Coding fraction and UTR distributions. The coding fraction is defined as the ratio of the CDS size over the exon size. The histograms of the coding fractions of the exons in four categories are plotted in Figure 3. These data clearly suggest that (i) translation is equally likely to start anywhere in the first exon, but it is more likely to start near the beginning of an internal exon; (ii) translation is more likely to stop near the beginning of the last exon, but it is more likely to stop near the end of an internal exon. At this point, one could only speculate on the biological implications. For example, why do most ituexons terminate translation near their ends? It is known that premature termination codons (PTCs) upstream of the distal third of penultimate exons trigger transcript degradation while more 3′ PTCs fail to signal transcript targeting (13). Could this be a mechanism to prevent bona fide termination codons being recognized as 'premature'?

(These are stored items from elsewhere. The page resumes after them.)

(** C19: a node under its operator's commands follows the machine of its miner.
    Create, initialise and start a node with any configuration, any genesis time and any
    ledger from which the accounts of the next snapshot can be collected; then, in any
    order, let the operator start and stop its miner, the bus report that the first
    synchronisation is done, and the committee notify the miner of slots; then stop
    the node.  A notification reaches any one goroutine that waits for it, if there is
    one, at any time: the committee may have read the subscription before it changed.
    The node returns, with every component stopped, every channel closed once and no
    mining goroutine left, exactly when the machine of five states says so.  It
    panics when the machine does: a stopped miner is stopped again, by the
    operator or by [Stop] itself.  It hangs when the machine does: a miner is stopped
    that was started twice, or that has been notified while it ran, since mining
    a block over the ledger never returns. *)
Theorem node_follows_machine {St D} `{Stack St} order now pick cfg (l : ledger St) genesisTime (cs : list command) :
  picks pick -> minable order l ->
  let run : outcome (node St D) :=
    n ← node_Init (NewNode cfg l genesisTime); n ← node_Start n; operate order now pick cs n in
  match spec_run cs (spec_init cfg) with
  | Ret _ => exists n, run = Ret n /\ all_stopped n
  | Panic w => run = Panic w
  | Diverge => run = Diverge
  end.
Proof.
  intros Hp Hl. destruct (NewNode_inited (D := D) order cfg l genesisTime Hl) as (n0 & -> & Hn0).
  destruct (node_Start_state order n0 _ Hn0) as (n & E & Hn). rewrite bind_ret_l, E, bind_ret_l.
  by apply operate_state.
Qed.

(** A node that is stopped after its miner panics. *)
Example stop_after_StopMiner :
  spec_run [CStartMiner; CStopMiner] MOff = Panic "PreStop fail. status:6" /\
  spec_run [CStartMiner; CStopMiner; CStartMiner] MOff = Ret MStopped /\
  spec_run [CStartMiner; CStartMiner] MOff = Diverge /\
  spec_run [CStartMiner; CDwlDone; CNotify 7] MOff = Diverge.
Proof. by split_and!. Qed.

(** A miner that was told of a slot hangs the node. *)
Lemma node_follows_machine_witness :
  let order := fun m : gmap string (AccountChain.accountChain (list SnapshotPoint)) => map_to_list m in
  let cfg := mkNodeCfg "a" 8080 0 "localhost:8000" 1 2 true "c" in
  exists l : ledger (list SnapshotPoint), NewLedger_Init = Ret l /\
    let run cs : outcome (node _ unit) :=
      n ← node_Init (NewNode cfg l 0); n ← node_Start n; operate order 5 pick_first cs n in
    run [CDwlDone; CNotify 7] = Diverge /\
    exists n, run [CDwlDone; CStopMiner; CNotify 7; CStartMiner] = Ret n /\ all_stopped n.
Proof.
  intros order cfg. destruct (genesis_minable order) as (l & El & Hl); [intros m; done|].
  exists l. split; [exact El|]. split.
  - exact (node_follows_machine (D := unit) order 5 pick_first cfg l 0 [CDwlDone; CNotify 7] pick_first_ok Hl).
  - exact (node_follows_machine (D := unit) order 5 pick_first cfg l 0 [CDwlDone; CStopMiner; CNotify 7; CStartMiner]
      pick_first_ok Hl).
Defined.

A total of 410 5′UTRs and 432 3′UTRs (these numbers are different from those in exon size distributions because no definite boundary at the CDS end of the exon is required) were extracted in full length from 5utexons and 3tuexons, respectively. Their distributions and the quantile statistics are also plotted in Figure 3. In the human GLA gene for α-D-galactosidase A (X14448), the minimum 3′UTR (-2 nt in our definition) results from the fact that the CDS (including the stop codon) ends at 11 268 and the poly(A) site is at 11 266. UTR size distributions are useful, for example, when analyzing human expressed sequence tags (ESTs) and cDNA clones.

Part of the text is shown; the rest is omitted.